Segment Start: Input data
(** * capacities-mcp: the tool adapter of [src/index.ts]

    A shallow embedding of the four tool handlers, of the HTTP helper
    [capacitiesRequest] they share and of the start-up code, followed by the
    properties of the adapter that the specification states.

    JavaScript strings are sequences of UTF-16 code units; [length] and
    [slice] count code units, so a string is a [list N] here.  Values that
    come back from [JSON.parse] are untyped: the handlers read properties of
    whatever the upstream sent, and the model keeps the coercions the
    language performs on them (property reads on [undefined], [??],
    truthiness, template-literal interpolation). *)

From Stdlib Require Import Ascii String List PeanoNat NArith Bool Lia PrimFloat.
Import ListNotations.

Set Warnings "-register-all".

Local Open Scope N_scope.
Local Open Scope list_scope.

(** ** Strings *)

Definition code_unit := N.
Definition jsstring := list code_unit.

Fixpoint bytes_of (s : string) : list N :=
  match s with
  | EmptyString => []
  | String c rest => N_of_ascii c :: bytes_of rest
  end.

(** The source file is UTF-8; a literal of it stands for its code points. *)
Fixpoint utf8_decode (bs : list N) : list N :=
  match bs with
  | [] => []
  | b0 :: t0 =>
    if b0 <? 128 then b0 :: utf8_decode t0
    else
      match t0 with
      | [] => []
      | b1 :: t1 =>
        if b0 <? 224 then ((b0 mod 32) * 64 + b1 mod 64) :: utf8_decode t1
        else
          match t1 with
          | [] => []
          | b2 :: t2 =>
            if b0 <? 240
            then ((b0 mod 16) * 4096 + (b1 mod 64) * 64 + b2 mod 64)
                   :: utf8_decode t2
            else
              match t2 with
              | [] => []
              | b3 :: t3 =>
                ((b0 mod 8) * 262144 + (b1 mod 64) * 4096
                 + (b2 mod 64) * 64 + b3 mod 64) :: utf8_decode t3
              end
          end
      end
  end.

Definition utf16_encode (cp : N) : list code_unit :=
  if cp <? 65536 then [cp]
  else [55296 + (cp - 65536) / 1024; 56320 + (cp - 65536) mod 1024].

(** [lit s] is the JavaScript string that the literal [s] denotes. *)
Definition lit (s : string) : jsstring :=
  flat_map utf16_encode (utf8_decode (bytes_of s)).

Definition LF : jsstring := [10].
Definition DQUOTE : jsstring := [34].

Fixpoint str_eqb (a b : jsstring) : bool :=
  match a, b with
  | [], [] => true
  | x :: a', y :: b' => (x =? y) && str_eqb a' b'
  | _, _ => false
  end.

Fixpoint starts_with (needle hay : jsstring) : bool :=
  match needle, hay with
  | [], _ => true
  | x :: needle', y :: hay' => (x =? y) && starts_with needle' hay'
  | _ :: _, [] => false
  end.

(** [hay.includes(needle)] *)
Fixpoint includes (needle hay : jsstring) : bool :=
  starts_with needle hay
  || match hay with
     | [] => false
     | _ :: hay' => includes needle hay'
     end.

Definition is_empty (s : jsstring) : bool :=
  match s with [] => true | _ :: _ => false end.

(** [s.slice(0, n)] for a non-negative [n]. *)
Definition slice0 (n : nat) (s : jsstring) : jsstring := firstn n s.

(** [parts.join(sep)] on an array of strings. *)
Fixpoint join (sep : jsstring) (parts : list jsstring) : jsstring :=
  match parts with
  | [] => []
  | [p] => p
  | p :: rest => p ++ sep ++ join sep rest
  end.

(** WhiteSpace and LineTerminator code units, the ones [trim] removes. *)
Definition is_js_space (c : code_unit) : bool :=
  ((9 <=? c) && (c <=? 13)) || (c =? 32) || (c =? 160) || (c =? 5760)
  || ((8192 <=? c) && (c <=? 8202)) || (c =? 8232) || (c =? 8233)
  || (c =? 8239) || (c =? 8287) || (c =? 12288) || (c =? 65279).

Fixpoint trim_start (s : jsstring) : jsstring :=
  match s with
  | [] => []
  | c :: rest => if is_js_space c then trim_start rest else s
  end.

Definition trim (s : jsstring) : jsstring :=
  rev (trim_start (rev (trim_start s))).

Fixpoint digits_of_pos (fuel : nat) (n : N) (acc : jsstring) : jsstring :=
  match fuel with
  | O => acc
  | S fuel' =>
    let acc' := (48 + n mod 10) :: acc in
    if n <? 10 then acc' else digits_of_pos fuel' (n / 10) acc'
  end.

(** Number::toString on a non-negative integer. *)
Definition decimal (n : N) : jsstring :=
  digits_of_pos (S (N.to_nat (N.log2 n))) n [].

(** ** JSON and the values the handlers see *)

Inductive json : Type :=
| JNull
| JBool (b : bool)
| JNum (x : float)
| JStr (s : jsstring)
| JArr (items : list json)
| JObj (props : list (jsstring * json)).

(** A run-time value: [undefined], something [JSON.parse] produced (or an
    object literal of the handler), or the [length] of a string or array. *)
Inductive value : Type :=
| undefined
| of_json (j : json)
| of_length (n : nat).

Inductive exn : Type :=
| Error (message : jsstring)
| TypeError
| SyntaxError
| FetchError
| InvalidParams.

Inductive completion (A : Type) : Type :=
| Return (a : A)
| Throw (e : exn).

Arguments Return {A} a.
Arguments Throw {A} e.

Definition and_then {A B} (c : completion A) (k : A -> completion B)
  : completion B :=
  match c with
  | Return a => k a
  | Throw e => Throw e
  end.

(** The own property [k] of an object; of two entries with one key the
    later one is the property. *)
Fixpoint own_property (props : list (jsstring * json)) (k : jsstring)
  : option json :=
  match props with
  | [] => None
  | (k', v) :: rest =>
    match own_property rest k with
    | Some v' => Some v'
    | None => if str_eqb k' k then Some v else None
    end
  end.

Definition has_own (props : list (jsstring * json)) (k : jsstring) : bool :=
  match own_property props k with Some _ => true | None => false end.

Definition json_truthy (j : json) : bool :=
  match j with
  | JNull => false
  | JBool b => b
  | JNum x => negb (PrimFloat.eqb x PrimFloat.zero || PrimFloat.is_nan x)
  | JStr s => negb (is_empty s)
  | JArr _ | JObj _ => true
  end.

Definition truthy (v : value) : bool :=
  match v with
  | undefined => false
  | of_json j => json_truthy j
  | of_length n => negb (Nat.eqb n 0)
  end.

(** [v.k] where [k] is one of the data property names the handlers read
    ([title], [id], [structureId], [spaces], [results]): no built-in
    prototype defines them, so only an object's own property answers. *)
Definition Get (v : value) (k : jsstring) : completion value :=
  match v with
  | undefined | of_json JNull => Throw TypeError
  | of_json (JObj props) =>
    Return (match own_property props k with
            | Some j => of_json j
            | None => undefined
            end)
  | _ => Return undefined
  end.

(** [v.length]. *)
Definition Get_length (v : value) : completion value :=
  match v with
  | undefined | of_json JNull => Throw TypeError
  | of_json (JStr s) => Return (of_length (length s))
  | of_json (JArr items) => Return (of_length (length items))
  | of_json (JObj props) => Get v (lit "length")
  | _ => Return undefined
  end.

(** [a ?? b]. *)
Definition nullish (a b : value) : value :=
  match a with
  | undefined | of_json JNull => b
  | _ => a
  end.

Fixpoint mapM {A B} (f : A -> completion B) (l : list A)
  : completion (list B) :=
  match l with
  | [] => Return []
  | x :: rest =>
    and_then (f x) (fun y =>
    and_then (mapM f rest) (fun ys => Return (y :: ys)))
  end.

(** [v.map(f)]: only an array has a callable [map]; a JSON object may own a
    [map] property, which is never a function. *)
Definition Array_map {B} (v : value) (f : value -> completion B)
  : completion (list B) :=
  match v with
  | of_json (JArr items) => mapM f (map of_json items)
  | _ => Throw TypeError
  end.

(** ** What the platform provides

    [JSON.parse] ([None]: it throws a SyntaxError), [JSON.stringify],
    Number::toString on a double, [URLSearchParams.prototype.toString], and
    the two format checks of the validation library ([.uuid()], [.url()]). *)

Class Runtime : Type := {
  JSON_parse : jsstring -> option json;
  JSON_stringify : json -> jsstring;
  Number_toString : float -> jsstring;
  URLSearchParams_toString : list (jsstring * jsstring) -> jsstring;
  zod_uuid : jsstring -> bool;
  zod_url : jsstring -> bool
}.
(** * Shallow embedding of [win_utils.c] (RHash, Windows utility layer)

    The file models the string conversion helpers, the error translator,
    the path composer, the exclusive file accessor and the directory
    iterator of [src/win_utils.c], and proves the properties the
    specification states about them. *)

From Stdlib Require Import ZArith Lia Bool Ascii String.
From stdpp Require Import base list gmap.

Local Open Scope Z_scope.

(** ** Data representation

    A [wchar_t] is a 16-bit code unit and a [char] a byte, both kept as [Z].
    A C string is the list of its units up to, and without, the terminating
    NUL. *)

Definition wchar := Z.
Definition wstr := list Z.
Definition cstr := list Z.

(** Reading [s[i]] of a NUL-terminated string: the terminator is read at the
    end of the list. *)
Definition char_at (s : list Z) (i : nat) : Z := nth i s 0.

Definition wcslen (s : wstr) : Z := Z.of_nat (length s).

(** [L "text"] is the wide string literal [L"text"], [C "text"] the narrow one. *)
Definition L (s : string) : wstr :=
  map (fun a => Z.of_N (N_of_ascii a)) (list_ascii_of_string s).
Definition C (s : string) : cstr := L s.

(** ** Platform constants (values of the Windows SDK and the MSVC runtime) *)

Module Win.
(* winnls.h *)
Definition CP_ACP : Z := 0.
Definition CP_OEMCP : Z := 1.
Definition CP_UTF8 : Z := 65001.
Definition MB_ERR_INVALID_CHARS : Z := 8.

(* share.h, fcntl.h *)
Definition _SH_DENYWR : Z := 32.
Definition _SH_DENYNO : Z := 64.
Definition _O_RDONLY : Z := 0.
Definition _O_BINARY : Z := 32768.

(* winbase.h *)
Definition INVALID_HANDLE_VALUE : Z := -1.
Definition FILE_ATTRIBUTE_DIRECTORY : Z := 16.

(* winerror.h *)
Definition NO_ERROR : Z := 0.
Definition ERROR_FILE_NOT_FOUND : Z := 2.
Definition ERROR_PATH_NOT_FOUND : Z := 3.
Definition ERROR_TOO_MANY_OPEN_FILES : Z := 4.
Definition ERROR_ACCESS_DENIED : Z := 5.
Definition ERROR_INVALID_HANDLE : Z := 6.
Definition ERROR_NOT_ENOUGH_MEMORY : Z := 8.
Definition ERROR_INVALID_BLOCK : Z := 9.
Definition ERROR_INVALID_ACCESS : Z := 12.
Definition ERROR_INVALID_DATA : Z := 13.
Definition ERROR_INVALID_DRIVE : Z := 15.
Definition ERROR_NO_MORE_FILES : Z := 18.
Definition ERROR_WRITE_PROTECT : Z := 19.
Definition ERROR_SHARING_VIOLATION : Z := 32.
Definition ERROR_LOCK_VIOLATION : Z := 33.
Definition ERROR_SHARING_BUFFER_EXCEEDED : Z := 36.
Definition ERROR_BAD_NETPATH : Z := 53.
Definition ERROR_NETWORK_ACCESS_DENIED : Z := 65.
Definition ERROR_FAIL_I24 : Z := 83.
Definition ERROR_INVALID_PARAMETER : Z := 87.
Definition ERROR_DRIVE_LOCKED : Z := 108.
Definition ERROR_BROKEN_PIPE : Z := 109.
Definition ERROR_DISK_FULL : Z := 112.
Definition ERROR_SEEK_ON_DEVICE : Z := 132.
Definition ERROR_NOT_LOCKED : Z := 158.
Definition ERROR_BAD_PATHNAME : Z := 161.
Definition ERROR_LOCK_FAILED : Z := 167.
Definition ERROR_ALREADY_EXISTS : Z := 183.
Definition ERROR_FILENAME_EXCED_RANGE : Z := 206.
Definition ERROR_NESTING_NOT_ALLOWED : Z := 215.
Definition ERROR_NO_DATA : Z := 232.
Definition ERROR_NO_UNICODE_TRANSLATION : Z := 1113.
Definition ERROR_NOT_ENOUGH_QUOTA : Z := 1816.

(* errno.h *)
Definition ENOENT : Z := 2.
Definition EBADF : Z := 9.
Definition EAGAIN : Z := 11.
Definition ENOMEM : Z := 12.
Definition EACCES : Z := 13.
Definition EEXIST : Z := 17.
Definition EINVAL : Z := 22.
Definition EMFILE : Z := 24.
Definition ENOSPC : Z := 28.
Definition EPIPE : Z := 32.
End Win.
Import Win.

(** the range of error codes for access errors *)
Definition MIN_EACCES_RANGE : Z := ERROR_WRITE_PROTECT.
Definition MAX_EACCES_RANGE : Z := ERROR_SHARING_BUFFER_EXCEEDED.

(** ** The process state the functions read and write *)

(** The record [FindFirstFileW]/[FindNextFileW] fill in ([WIN32_FIND_DATAW]);
    only the two members the code reads are kept. *)
Record FindData := mkFindData {
  cFileName : wstr;
  dwFileAttributes : Z
}.

(** Calls that cross into the operating system or the C runtime, in the
    order they are made.  [CallC2W] marks an entry into [c2w]. *)
Inductive Call :=
| CallC2W (str : cstr) (try_no : Z)
| CallWfsopen (wpath wmode : wstr) (shflag : Z) (result : Z)
| CallWsopen (wpath : wstr) (oflag shflag pmode : Z) (fd : Z)
| CallClose (fd : Z)
| CallFindFirstFileW (wpath : wstr) (hFind : Z)
| CallFindNextFileW (hFind : Z) (ok : bool)
| CallFindClose (hFind : Z).

Record World := mkWorld {
  last_error : Z;                       (* the value of GetLastError() *)
  errno : Z;
  open_fds : gset Z;                    (* descriptors and streams held open *)
  find_tab : gmap Z (list FindData);    (* open find handles, each with the
                                           records it has yet to deliver *)
  calls : list Call                     (* oldest first *)
}.

Definition set_last_error (e : Z) (w : World) : World :=
  mkWorld e (errno w) (open_fds w) (find_tab w) (calls w).
Definition set_errno (e : Z) (w : World) : World :=
  mkWorld (last_error w) e (open_fds w) (find_tab w) (calls w).
Definition set_open_fds (s : gset Z) (w : World) : World :=
  mkWorld (last_error w) (errno w) s (find_tab w) (calls w).
Definition set_find_tab (t : gmap Z (list FindData)) (w : World) : World :=
  mkWorld (last_error w) (errno w) (open_fds w) t (calls w).
Definition log_call (c : Call) (w : World) : World :=
  mkWorld (last_error w) (errno w) (open_fds w) (find_tab w) (calls w ++ [c]).

(** ** Error translator *)

(** [convert_last_error_to_errno]: the [switch] over [GetLastError()], one
    test per group of [case] labels, then the range test. *)
Definition convert_last_error_to_errno (w : World) : Z :=
  let error_code := last_error w in
  if error_code =? NO_ERROR then 0
  else if (error_code =? ERROR_FILE_NOT_FOUND)
       || (error_code =? ERROR_PATH_NOT_FOUND)
       || (error_code =? ERROR_INVALID_DRIVE)
       || (error_code =? ERROR_BAD_NETPATH)
       || (error_code =? ERROR_BAD_PATHNAME)
       || (error_code =? ERROR_FILENAME_EXCED_RANGE) then ENOENT
  else if error_code =? ERROR_TOO_MANY_OPEN_FILES then EMFILE
  else if (error_code =? ERROR_ACCESS_DENIED)
       || (error_code =? ERROR_SHARING_VIOLATION) then EACCES
  else if (error_code =? ERROR_NETWORK_ACCESS_DENIED)
       || (error_code =? ERROR_FAIL_I24)
       || (error_code =? ERROR_SEEK_ON_DEVICE) then EACCES
  else if (error_code =? ERROR_LOCK_VIOLATION)
       || (error_code =? ERROR_DRIVE_LOCKED)
       || (error_code =? ERROR_NOT_LOCKED)
       || (error_code =? ERROR_LOCK_FAILED) then EACCES
  else if error_code =? ERROR_INVALID_HANDLE then EBADF
  else if (error_code =? ERROR_NOT_ENOUGH_MEMORY)
       || (error_code =? ERROR_INVALID_BLOCK)
       || (error_code =? ERROR_NOT_ENOUGH_QUOTA) then ENOMEM
  else if (error_code =? ERROR_INVALID_ACCESS)
       || (error_code =? ERROR_INVALID_DATA)
       || (error_code =? ERROR_INVALID_PARAMETER) then EINVAL
  else if (error_code =? ERROR_BROKEN_PIPE)
       || (error_code =? ERROR_NO_DATA) then EPIPE
  else if error_code =? ERROR_DISK_FULL then ENOSPC
  else if error_code =? ERROR_ALREADY_EXISTS then EEXIST
  else if error_code =? ERROR_NESTING_NOT_ALLOWED then EAGAIN
  (* try to detect error by range *)
  else if (MIN_EACCES_RANGE <=? error_code) && (error_code <=? MAX_EACCES_RANGE)
  then EACCES
  else EINVAL.

(** [set_errno_from_last_file_error] *)
Definition set_errno_from_last_file_error (w : World) : World :=
  set_errno (convert_last_error_to_errno w) w.

(** ** Path composer *)

Section PathComposer.
(** [IS_PATH_SEPARATOR_W] and [SYS_PATH_SEPARATOR] are macros of another
    header of the project; they are kept abstract. *)
Variable IS_PATH_SEPARATOR_W : wchar -> bool.
Variable SYS_PATH_SEPARATOR : wchar.

(** [(size_t)-1] on a 64-bit target *)
Definition size_t_wrap (z : Z) : Z := z mod 2 ^ 64.
Definition SIZE_T_MINUS_1 : Z := size_t_wrap (-1).

(** [while (IS_PATH_SEPARATOR_W( *filename)) filename++;]
    The scan ends at the terminator at the latest. *)
Fixpoint skip_separators (filename : wstr) : wstr :=
  match filename with
  | c :: rest => if IS_PATH_SEPARATOR_W c then skip_separators rest else filename
  | [] => []
  end.

(** [make_pathw].  [dir_path = None] is the null pointer.  [memcpy] of
    [dir_len] units of [dir_path] is [take]; a [dir_len] beyond the length
    of [dir_path] would read past its end in C and is cut off here. *)
Definition make_pathw (dir_path : option wstr) (dir_len : Z) (filename : wstr) : wstr :=
  let '(dir_len, filename) :=
    match dir_path with
    | None => (0, filename)
    | Some dir =>
        (* remove leading path separators from filename *)
        let filename := skip_separators filename in
        (if dir_len =? SIZE_T_MINUS_1 then wcslen dir else dir_len, filename)
    end in
  let res :=
    if 0 <? dir_len then
      let res := take (Z.to_nat dir_len) (default [] dir_path) in
      if negb (char_at res (Z.to_nat (dir_len - 1)) =? SYS_PATH_SEPARATOR)
      then res ++ [SYS_PATH_SEPARATOR]   (* append path separator to the directory *)
      else res
    else [] in
  (* append filename *)
  res ++ filename.
End PathComposer.

(** ** A state monad over [World] *)

Definition M (A : Type) : Type := World -> A * World.

Definition ret {A} (a : A) : M A := fun w => (a, w).
Definition bind {A B} (m : M A) (k : A -> M B) : M B :=
  fun w => let '(a, w') := m w in k a w'.
Definition modify (f : World -> World) : M unit := fun w => (tt, f w).
Definition gets {A} (f : World -> A) : M A := fun w => (f w, w).

Notation "x <- c1 ;; c2" := (bind c1 (fun x => c2))
  (at level 100, c1 at next level, right associativity).
Notation "c1 ;;; c2" := (bind c1 (fun _ => c2))
  (at level 100, right associativity).

(** A handle value no open handle has: one more than the largest in use. *)
Definition fresh_handle (used : gset Z) : Z := 1 + set_fold Z.max 0 used.
(** * Adapter-TCP: the reconnecting TCP client of Deno-PLC

    A shallow embedding of [mod.ts] (class [TCPAdapter]) and the properties of
    its connection life cycle: status and detail signals, the error
    classifier, the statistics of the attempt durations, the delay handed to
    [setTimeout], the guard of the send callback and the cleanup of sessions.

    The class is asynchronous: [#loop] suspends at [await Deno.connect] and at
    every read of [conn.readable], and the send callback and the [catch] of
    [conn.write] run in between.  The embedding cuts [#loop] at its suspension
    points; each resumption is one [event] of the environment, handled by
    [step].  JavaScript numbers are binary64 floats. *)

From Stdlib Require Import List String Bool Arith Lia ZArith.
From Stdlib.Strings Require Import Byte.
From Stdlib Require Import Floats.PrimFloat.
Import ListNotations.

(** ** JavaScript values the adapter looks at *)

(** A JavaScript number. *)
Definition number := float.

Definition NaN : number := nan.

Module Math.

(** [Math.min(a, b)]: NaN if one argument is NaN, the smaller one otherwise,
    with [-0] below [+0]. *)
Definition min (a b : number) : number :=
  if is_nan a || is_nan b then NaN
  else if (a <? b)%float then a
  else if (b <? a)%float then b
  else if get_sign a then a else b.

(** [Math.max(a, b)], the function the comment next to the delay asks for. *)
Definition max (a b : number) : number :=
  if is_nan a || is_nan b then NaN
  else if (a <? b)%float then b
  else if (b <? a)%float then a
  else if get_sign a then b else a.

End Math.

(** [array.length] as a number. *)
Fixpoint number_of_nat (n : nat) : number :=
  match n with
  | O => 0%float
  | S k => (number_of_nat k + 1)%float
  end.

(** [array.reduce(f, init)]. *)
Definition reduce {A B : Type} (f : B -> A -> B) (init : B) (l : list A) : B :=
  fold_left f l init.

(** What a [catch] clause can receive ([err: unknown]): an instance of
    [Error] with its [name], or any other thrown value. *)
Inductive js_value : Type :=
| JsError (name : string) (message : string)
| JsOther (shown : string).

Definition Uint8Array := list byte.

(** ** The data of [mod.ts] *)

Inductive TCPAdapterConnectionStatus : Type :=
| DISCONNECTED
| CONNECTING
| CONNECTED.

Inductive TCPAdapterConnectionDetails : Type :=
| NO_ERROR
| UNKNOWN_ERROR
| ECONNRESET
| ECONNREFUSED
| ETIMEDOUT
| INTERRUPTED.

Definition status_eqb (a b : TCPAdapterConnectionStatus) : bool :=
  match a, b with
  | DISCONNECTED, DISCONNECTED | CONNECTING, CONNECTING | CONNECTED, CONNECTED => true
  | _, _ => false
  end.

Definition details_eqb (a b : TCPAdapterConnectionDetails) : bool :=
  match a, b with
  | NO_ERROR, NO_ERROR | UNKNOWN_ERROR, UNKNOWN_ERROR | ECONNRESET, ECONNRESET
  | ECONNREFUSED, ECONNREFUSED | ETIMEDOUT, ETIMEDOUT | INTERRUPTED, INTERRUPTED => true
  | _, _ => false
  end.

(** A [Deno.TcpConn] object, by identity: [Deno.connect] resolves with a new
    object every time, the n-th one is [n]. *)
Definition conn := nat.

(** [TCPAdapterOptions]; the session factory is the environment's (see
    [event]). *)
Record TCPAdapterOptions : Type := {
  opt_host : string;
  opt_port : Z;
  opt_verbose : option bool
}.

(** The fields of a [TCPAdapter]. *)
Record TCPAdapter : Type := {
  host : string;
  port : Z;
  verbose : bool;
  status : TCPAdapterConnectionStatus;
  details : TCPAdapterConnectionDetails;
  stats_conn_duration : list number;
  avg_conn_duration : number;
  current_conn : option conn
}.

Definition set_status (s : TCPAdapterConnectionStatus) (a : TCPAdapter) : TCPAdapter :=
  {| host := host a; port := port a; verbose := verbose a;
     status := s; details := details a;
     stats_conn_duration := stats_conn_duration a;
     avg_conn_duration := avg_conn_duration a;
     current_conn := current_conn a |}.

Definition set_details (d : TCPAdapterConnectionDetails) (a : TCPAdapter) : TCPAdapter :=
  {| host := host a; port := port a; verbose := verbose a;
     status := status a; details := d;
     stats_conn_duration := stats_conn_duration a;
     avg_conn_duration := avg_conn_duration a;
     current_conn := current_conn a |}.

Definition set_current_conn (c : option conn) (a : TCPAdapter) : TCPAdapter :=
  {| host := host a; port := port a; verbose := verbose a;
     status := status a; details := details a;
     stats_conn_duration := stats_conn_duration a;
     avg_conn_duration := avg_conn_duration a;
     current_conn := c |}.

Definition set_stats (l : list number) (avg : number) (a : TCPAdapter) : TCPAdapter :=
  {| host := host a; port := port a; verbose := verbose a;
     status := status a; details := details a;
     stats_conn_duration := l;
     avg_conn_duration := avg;
     current_conn := current_conn a |}.

Definition set_verbose (b : bool) (a : TCPAdapter) : TCPAdapter :=
  {| host := host a; port := port a; verbose := b;
     status := status a; details := details a;
     stats_conn_duration := stats_conn_duration a;
     avg_conn_duration := avg_conn_duration a;
     current_conn := current_conn a |}.

(** ** What the adapter does to the outside *)

(** The lines written to the console; all of them start with
    [[TCPAdapter] [host:port]]. *)
Inductive log_line : Type :=
| Line_connecting
| Line_connected
| Line_error (name : string)
| Line_unknown_error_named (name : string)
| Line_unknown_error
| Line_write_to_closed_socket.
Segment End: Input data
# Try it
Wherever the string "units" appears in the data above, report the whole line.

# The answer
    JavaScript strings are sequences of UTF-16 code units; [length] and
    [slice] count code units, so a string is a [list N] here.  Values that
(** WhiteSpace and LineTerminator code units, the ones [trim] removes. *)
    A C string is the list of its units up to, and without, the terminating
    [dir_len] units of [dir_path] is [take]; a [dir_len] beyond the length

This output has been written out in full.